De docent toont aan dat hij zijn leerlingen bewust om kan laten gaan met de mogelijkheden van internet en sociale media ten behoeve van het eigen leren.

In de lessen komt duidelijk naar voren wat de meerwaarde is van het internetgebruik. Zonder internetgebruik kunnen de leerlingen de hun wiskundeopdrachten niet eens maken, aangezien deze via DWO gaan (zie indicator 1.1.2). Ook laat ik regelmatig video's zien over praktische voorbeelden en verwijs ik wel eens naar filmpjes van de Wiskunde Academie.

Over de risico's heb ik het nog niet gehad. Het lijkt me erg interessant om een foutief wiskundig bewijs van internet te halen en de leerlingen te overtuigen dat dit waar is, middels de bron. Door hen bezig te laten gaan met het bewijs, probeer ik hen in te laten zien dat dit bewijs foutief is. Op deze manier hoop ik hen de risico's van verkeerd internetgebruik en onbetrouwbare websites te leren.

In de klas heb ik nog niet gemerkt dat er (online) gepest wordt. De school waarop ik lesgeef, staat gelukkig bekend als 'school waar niet gepest wordt'. Ik denk dat dat ook komt door de manier waarop de docenten en leerlingen met elkaar omgaan. Er wordt heel veel samengewerkt en gepraat met elkaar. Er heerst een cultuur waar jongeren elkaar aanspreken op hun verantwoordelijkheden, hoe groot, klein, stoer of oud ze ook zijn.

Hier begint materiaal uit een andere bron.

(** * vulndb: the normalized record model and the query engine

    A shallow embedding of [vulndb/lib/__init__.py] (severity parsing, CPE
    decomposition, the record constructors) and of the storage and query
    layer [vulndb/lib/db.py], followed by the properties of both. *)

From Stdlib Require Import ZArith Ascii String Bool Lia.
From stdpp Require Import base option list strings gmap fin_maps.

Local Open Scope string_scope.

Set Warnings "-register-all".

(** ** Python values, truthiness and exceptions *)

(** The values the constructors receive.  A [str] is the sequence of the
    UTF-8 bytes of its text; [PBytes false] is a [bytes] and [PBytes true] a
    [bytearray]; a [dict] with string keys is an association list whose
    first binding of a key is the live one. *)
Inductive pyval : Type :=
| PNone
| PBool (b : bool)
| PInt (z : Z)
| PStr (s : string)
| PBytes (mutable : bool) (b : string)
| PList (l : list pyval)
| PDict (d : list (string * pyval)).

(** [bool(v)], the test behind [if v] and [if not v]. *)
Definition truthy (v : pyval) : bool :=
  match v with
  | PNone => false
  | PBool b => b
  | PInt z => negb (Z.eqb z 0)
  | PStr s => negb (String.eqb s EmptyString)
  | PBytes _ b => negb (String.eqb b EmptyString)
  | PList l => match l with [] => false | _ => true end
  | PDict d => match d with [] => false | _ => true end
  end.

Wanneer ik wel het idee heb dat er iemand gepest wordt, ga ik in gesprek met de leerling en licht ik zijn/haar coach in. Ook wordt het zorgteam erbij betrokken en zal er een bericht uitgaan naar de ouders van het kind.

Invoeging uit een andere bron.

Lemma summarise_colour (cs : list (option fnum)) (cb : option (list bool))
    (idx : nat) (t : tensor) (s : summary) :
  summarise cs cb idx t = Returned s -> ndim (s_img s) <> 2 ->
  ndim (squeeze t) = 3 /\
  exists d, trans (shape (squeeze t)) (data t) = Some d /\
            s_img s = moveaxis_0_2 {| shape := shape (squeeze t); data := d |}.
Proof.
  unfold summarise. intros H Hd.
  destruct (ndim (squeeze t) =? 2) eqn:E2.
  - apply Nat.eqb_eq in E2. exfalso. apply Hd.
    destruct cb as [l |].
    + destruct (nth_error l idx) as [b |]; [| discriminate].
      destruct (nth_error cs idx) as [[c |] |]; [| | discriminate].
      * injection H as <-. exact E2.
      * destruct (np_min _); [| discriminate].
        destruct (np_max _); [| discriminate].
        injection H as <-. exact E2.
    + destruct (nth_error cs idx) as [[c |] |]; [| | discriminate].
      * injection H as <-. exact E2.
      * destruct (np_min _); [| discriminate].
        destruct (np_max _); [| discriminate].
        injection H as <-. exact E2.
  - destruct (ndim (squeeze t) =? 3) eqn:E3; [| discriminate].
    apply Nat.eqb_eq in E3. split; [exact E3 |].
    destruct (trans _ _) as [d |]; [| discriminate].
    injection H as <-. exists d. now split.
Qed.

(** A heatmap is only ever drawn for a tensor of rank 2, from its squeezed
    entries as they are; [imshow] is only ever called for a tensor of
    rank 3, on its de-normalised entries with the channel axis moved last. *)
Theorem drawing_calls_match_rank (a : call_args) (mm : minmax_arg) (h : heap)
    (i : nat) :
  (forall ha r,
     In (EvHeatmap i ha r) (r_trace (generate_heatmap_fig a mm h)) ->
     exists t, nth_error (img_tensors a) i = Some t /\
               ndim (squeeze t) = 2 /\ h_img ha = squeeze t) /\
  (forall img r,
     In (EvImshow i img r) (r_trace (generate_heatmap_fig a mm h)) ->
     exists t d, nth_error (img_tensors a) i = Some t /\
                 ndim (squeeze t) = 3 /\
                 trans (shape (squeeze t)) (data t) = Some d /\
                 img = moveaxis_0_2 {| shape := shape (squeeze t); data := d |}).
Proof.
  split.
  - intros ha r Hin.
    destruct (heatmap_event_inv a mm h i ha r Hin)
      as [_ [t [s [rng [c [Ht [_ [_ [H2 [_ [_ [_ Ha]]]]]]]]]]]].
    exists t. subst ha. now repeat split.
  - intros img r H. rewrite generate_heatmap_fig_spec in H. cbn [r_trace] in H.
    unfold closed_form in H.
    destruct (snd (summaries _ _ _ _)) as [e |] eqn:Es; [destruct H |].
    set (ss := fst (summaries _ _ _ _)) in *.
    set (loc := fold_left push ss initial_locals) in *.
    assert (Hin : In (EvImshow i img r)
                    (fst (draws (length (ratios loc)) (labels a) (colorbars a)
                            (align_scales a) (g_vmax loc) 0
                            (zip3 (imgs loc)
                               (minmax_after (bound_list mm h) ss)
                               (centers_or_default a))))).
    { destruct (length (ratios loc) =? 0); cbn [snd] in H.
      - destruct H as [H | []]. discriminate.
      - destruct (snd (draws _ _ _ _ _ _ _)); cbn [snd] in H.
        + destruct H as [H | H]; [discriminate | exact H].
        + destruct H as [H | H]; [discriminate |].
          apply in_app_or in H. destruct H as [H | [H | []]];
            [exact H | discriminate]. }
    clear H. apply draws_imshow_inv in Hin.
    destruct Hin as [rng [c [_ [Hn Hd]]]].
    rewrite Nat.sub_0_r in Hn. apply zip3_nth in Hn. destruct Hn as [Hi _].
    unfold loc in Hi. rewrite imgs_fold in Hi.
    cbn [imgs initial_locals app] in Hi. rewrite nth_error_map in Hi.
    destruct (nth_error ss i) as [s |] eqn:Ess; [| discriminate].
    cbn in Hi. injection Hi as <-.
    destruct (summaries_nth _ _ _ 0 i s Ess) as [t [Ht Hs]].
    cbn [Nat.add] in Hs.
    destruct (summarise_colour _ _ _ _ _ Hs Hd) as [H3 [d [Hd' Himg]]].
    exists t, d. now repeat split.
Qed.

(** * Properties of [generate_final_imgs] *)

(** ** Invariants through the monad *)

Lemma keeps_fret {A : Type} (I : fworld -> Prop) (a : A) : keeps I (fret a).
Proof. intros w H. exact H. Qed.

Lemma keeps_fraise {A : Type} (I : fworld -> Prop) (e : fexn) :
  keeps I (@fraise A e).
Proof. intros w H. exact H. Qed.

Lemma keeps_fbind {A B : Type} (I : fworld -> Prop) (m : FM A)
    (k : A -> FM B) :
  keeps I m -> (forall x, keeps I (k x)) -> keeps I (fbind m k).
Proof.
  intros Hm Hk w H. unfold fbind. specialize (Hm w H).
  destruct (m w) as [[x | e] w']; cbn [snd] in *; [| exact Hm].
  now apply Hk.
Qed.

Lemma keeps_ftry {A : Type} (I : fworld -> Prop) (m h : FM A) :
  keeps I m -> keeps I h -> keeps I (ftry m h).
Proof.
  intros Hm Hh w H. unfold ftry. specialize (Hm w H).
  destruct (m w) as [[x | e] w']; cbn [snd] in *; [exact Hm |].
  now apply Hh.
Qed.

Lemma keeps_fpy_index {A : Type} (I : fworld -> Prop) (l : list A) (i : nat) :
  keeps I (fpy_index l i).
Proof.
  unfold fpy_index. destruct (nth_error l i); [apply keeps_fret | apply keeps_fraise].
Qed.

Lemma keeps_faxs_index (I : fworld -> Prop) (ncols i : nat) :
  keeps I (faxs_index ncols i).
Proof.
  unfold faxs_index. destruct (ncols =? 1); [apply keeps_fraise |].
  destruct (i <? ncols); [apply keeps_fret | apply keeps_fraise].
Qed.

Lemma keeps_final_loop (I : fworld -> Prop) (ncols : nat)
    (lbls : list string) (cb : option (list bool)) (align : bool) (g : fnum)
    (savefigs : bool) (figname : string) :
  (forall idx d,
     keeps I (final_loop_body ncols lbls cb align g savefigs figname idx d)) ->
  forall ds idx,
  keeps I (final_loop ncols lbls cb align g savefigs figname idx ds).
Proof.
  intros Hbody ds. induction ds as [| d rest IH]; intros idx; cbn [final_loop].
  - apply keeps_fret.
  - apply keeps_fbind; [apply Hbody | intros _; apply IH].
Qed.

(** The trace of a whole call is the trace after [final_rest], or empty
    when the first loop raises. *)
Lemma final_trace_invariant (I : fworld -> Prop) (a : call_args)
    (savefigs : bool) (figname : string) (mm : minmax_arg) (h : final_heap) :
  I {| f_trace := []; f_cbar_enabled := None |} ->
  (forall loc minmax, keeps I (final_rest a savefigs figname loc minmax)) ->
  exists w, I w /\
    fr_trace (generate_final_imgs a savefigs figname mm h) = f_trace w.
Proof.
  intros H0 Hk. unfold generate_final_imgs.
  destruct (first_loop _ _ _ _ _ _ _) as [[loc | e] w1].
  - specialize (Hk loc (w_minmax w1) _ H0).
    destruct (final_rest a savefigs figname loc (w_minmax w1) _) as [out2 w2].
    cbn [snd fr_trace] in *. now exists w2.
  - cbn [fr_trace]. now exists {| f_trace := []; f_cbar_enabled := None |}.
Qed.

(** ** Without colorbar flags no heatmap is drawn *)

Lemma keeps_call_no_heatmap (c : fcall) :
  is_heatmap_call c = false -> keeps unbound_and_no_heatmap (call c).
Proof.
  intros Hc w [Hu Hf]. unfold call, fbind, femit.
  destruct (fails c); cbn [snd f_trace f_cbar_enabled]; split; try exact Hu;
    apply Forall_app; split; try exact Hf; now repeat constructor.
Qed.

Lemma keeps_save_panel_no_heatmap (draw2 : FM unit) (path : string) :
  keeps unbound_and_no_heatmap draw2 ->
  keeps unbound_and_no_heatmap (save_panel draw2 path).
Proof.
  intros Hd. unfold save_panel.
  apply keeps_fbind; [now apply keeps_call_no_heatmap | intros _].
  apply keeps_fbind; [now apply keeps_call_no_heatmap | intros _].
  apply keeps_fbind; [exact Hd | intros _].
  apply keeps_fbind; [now apply keeps_call_no_heatmap | intros _].
  now apply keeps_call_no_heatmap.
Qed.

Lemma keeps_body_no_flags (ncols : nat) (lbls : list string) (align : bool)
    (g : fnum) (savefigs : bool) (figname : string) (idx : nat)
    (d : tensor * range * option fnum) :
  keeps unbound_and_no_heatmap
    (final_loop_body ncols lbls None align g savefigs figname idx d).
Proof.
  destruct d as [[img mm] c]. unfold final_loop_body.
  apply keeps_fbind; [apply keeps_faxs_index | intros _].
  apply keeps_fbind; [apply keeps_fpy_index | intros label].
  apply keeps_fbind; [now apply keeps_call_no_heatmap | intros _].
  destruct (ndim img =? 2).
  - destruct (color_scale align g mm c) as [[vmin vmax] cm].
    intros w [Hu Hf]. unfold ftry, fbind, fret, get_cbar_enabled.
    rewrite Hu. unfold femit. cbn [snd f_trace f_cbar_enabled].
    split; [exact Hu |]. apply Forall_app. split; [exact Hf |].
    now repeat constructor.
  - apply keeps_fbind; [now apply keeps_call_no_heatmap | intros _].
    apply keeps_fbind; [now apply keeps_call_no_heatmap | intros _].
    destruct savefigs; [| apply keeps_fret].
    apply keeps_save_panel_no_heatmap.
    apply keeps_fbind; [now apply keeps_call_no_heatmap | intros _].
    now apply keeps_call_no_heatmap.
Qed.

(** When the caller gives no colorbar flags, [cbar_enabled] is never
    assigned: reading it raises inside the [try], so no heatmap is ever
    drawn, neither on the figure nor for a file. *)
Theorem final_no_flags_no_heatmap (a : call_args) (savefigs : bool)
    (figname : string) (mm : minmax_arg) (h : final_heap) (c : fcall) :
  colorbars a = None ->
  In c (fr_trace (generate_final_imgs a savefigs figname mm h)) ->
  is_heatmap_call c = false.
Proof.
  intros Hcb Hin.
  destruct (final_trace_invariant unbound_and_no_heatmap a savefigs figname
              mm h) as [w [[_ Hf] Htr]].
  - split; [reflexivity | constructor].
  - intros loc minmax. unfold final_rest. rewrite Hcb.
    apply keeps_fbind; [now apply keeps_call_no_heatmap | intros _].
    apply keeps_fbind.
    { destruct (_ =? 0); [apply keeps_fraise | apply keeps_fret]. }
    intros _. apply keeps_fbind.
    { destruct (truthy figname);
        [now apply keeps_call_no_heatmap | apply keeps_fret]. }
    intros _. apply keeps_fbind.
    { apply keeps_final_loop. intros idx d. apply keeps_body_no_flags. }
    intros _. apply keeps_fbind; [now apply keeps_call_no_heatmap | intros _].
    destruct (truthy figname);
      [now apply keeps_call_no_heatmap | apply keeps_fret].
  - rewrite Htr in Hin. rewrite Forall_forall in Hf. now apply Hf.
Qed.

(** ** Nothing is exported unless asked for *)

Lemma keeps_call_ok (ok : fcall -> bool) (c : fcall) :
  ok c = true -> keeps (all_calls ok) (call c).
Proof.
  intros Hc w Hf. unfold call, fbind, femit, all_calls in *.
  destruct (fails c); cbn [snd f_trace];
    apply Forall_app; split; try exact Hf; now repeat constructor.
Qed.

Lemma keeps_femit_ok (ok : fcall -> bool) (c : fcall) :
  ok c = true -> keeps (all_calls ok) (femit c).
Proof.
  intros Hc w Hf. unfold femit, all_calls in *. cbn [snd f_trace].
  apply Forall_app; split; [exact Hf | now repeat constructor].
Qed.

Lemma keeps_set_cbar_ok (ok : fcall -> bool) (b : bool) :
  keeps (all_calls ok) (set_cbar_enabled b).
Proof. intros w Hf. exact Hf. Qed.

Lemma keeps_get_cbar_ok (ok : fcall -> bool) :
  keeps (all_calls ok) get_cbar_enabled.
Proof.
  intros w Hf. unfold get_cbar_enabled.
  destruct (f_cbar_enabled w); exact Hf.
Qed.

Lemma keeps_body_no_export (ncols : nat) (lbls : list string)
    (cb : option (list bool)) (align : bool) (g : fnum) (figname : string)
    (idx : nat) (d : tensor * range * option fnum) :
  keeps (all_calls (fun c => negb (is_export_call c)))
    (final_loop_body ncols lbls cb align g false figname idx d).
Proof.
  destruct d as [[img mm] c]. unfold final_loop_body.
  apply keeps_fbind; [apply keeps_faxs_index | intros _].
  apply keeps_fbind; [apply keeps_fpy_index | intros label].
  apply keeps_fbind; [now apply keeps_call_ok | intros _].
  destruct (ndim img =? 2).
  - destruct (color_scale align g mm c) as [[vmin vmax] cm].
    apply keeps_ftry; [| now apply keeps_femit_ok].
    apply keeps_fbind.
    { destruct cb as [l |]; [| apply keeps_fret].
      apply keeps_fbind; [apply keeps_fpy_index | intros b].
      apply keeps_set_cbar_ok. }
    intros _. apply keeps_fbind; [apply keeps_get_cbar_ok | intros b].
    apply keeps_fbind; [now apply keeps_call_ok | intros _].
    apply keeps_fret.
  - apply keeps_fbind; [now apply keeps_call_ok | intros _].
    apply keeps_fbind; [now apply keeps_call_ok | intros _].
    apply keeps_fret.
Qed.

(** With [savefigs=False] and an empty [figname] the call never touches the
    file system and never opens the second figure. *)
Theorem final_no_export (a : call_args) (mm : minmax_arg) (h : final_heap)
    (c : fcall) :
  In c (fr_trace (generate_final_imgs a false EmptyString mm h)) ->
  is_export_call c = false.
Proof.
  intros Hin.
  destruct (final_trace_invariant
              (all_calls (fun c => negb (is_export_call c)))
              a false EmptyString mm h) as [w [Hf Htr]].
  - constructor.
  - intros loc minmax. unfold final_rest. cbn [truthy].
    apply keeps_fbind; [now apply keeps_call_ok | intros _].
    apply keeps_fbind.
    { destruct (_ =? 0); [apply keeps_fraise | apply keeps_fret]. }
    intros _. apply keeps_fbind; [apply keeps_fret | intros _].
    apply keeps_fbind.
    { apply keeps_final_loop. intros idx d. apply keeps_body_no_export. }
    intros _. apply keeps_fbind; [now apply keeps_call_ok | intros _].
    apply keeps_fret.
  - rewrite Htr in Hin. unfold all_calls in Hf. rewrite Forall_forall in Hf.
    apply negb_true_iff. now apply Hf.
Qed.

(** ** A tensor of unsupported rank *)


(** ** The files written *)

Lemma saved_app (l1 l2 : list fcall) : saved (l1 ++ l2) = saved l1 ++ saved l2.
Proof. unfold saved. apply flat_map_app. Qed.

Lemma rw_fret {A : Type} (x : A) (w : fworld) (post : A -> fworld -> Prop) :
  post x w -> returns_with (fret x) w post.
Proof. intros H. exists x, w. now split. Qed.

Lemma rw_fbind {A B : Type} (m : FM A) (k : A -> FM B) (w : fworld)
    (post : B -> fworld -> Prop) :
  returns_with m w (fun x w' => returns_with (k x) w' post) ->
  returns_with (fbind m k) w post.
Proof.
  intros [x [w' [E [y [w'' [E' H]]]]]]. exists y, w''.
  unfold fbind. rewrite E. now split.
Qed.

Lemma rw_ftry {A : Type} (m h : FM A) (w : fworld)
    (post : A -> fworld -> Prop) :
  returns_with m w post -> returns_with (ftry m h) w post.
Proof.
  intros [x [w' [E H]]]. exists x, w'. unfold ftry. rewrite E. now split.
Qed.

Voor de eerstejaars leerlingen heb ik een opdracht genaamd 'statistisch onderzoek' geschreven. Voor de opdracht stellen de leerlingen ca. 7 enquêtevragen op. Deze enquête verspreiden ze vervolgens onder de mensen, bijvoorbeeld middels sociale media. De gegevens die ze op deze manier verkrijgen, gaan ze verwerken tot diagrammen en grafieken. Dat kan bijvoorbeeld met Excel. Er is een korte handleiding geschreven hoe dat ongeveer werkt, maar in de opdracht wordt ook gestimuleerd om zelf op zoek te gaan naar de mogelijkheden die er zijn. Zo leren de eerstejaars leerlingen omgaan met de mogelijkheden van het internet en de sociale media.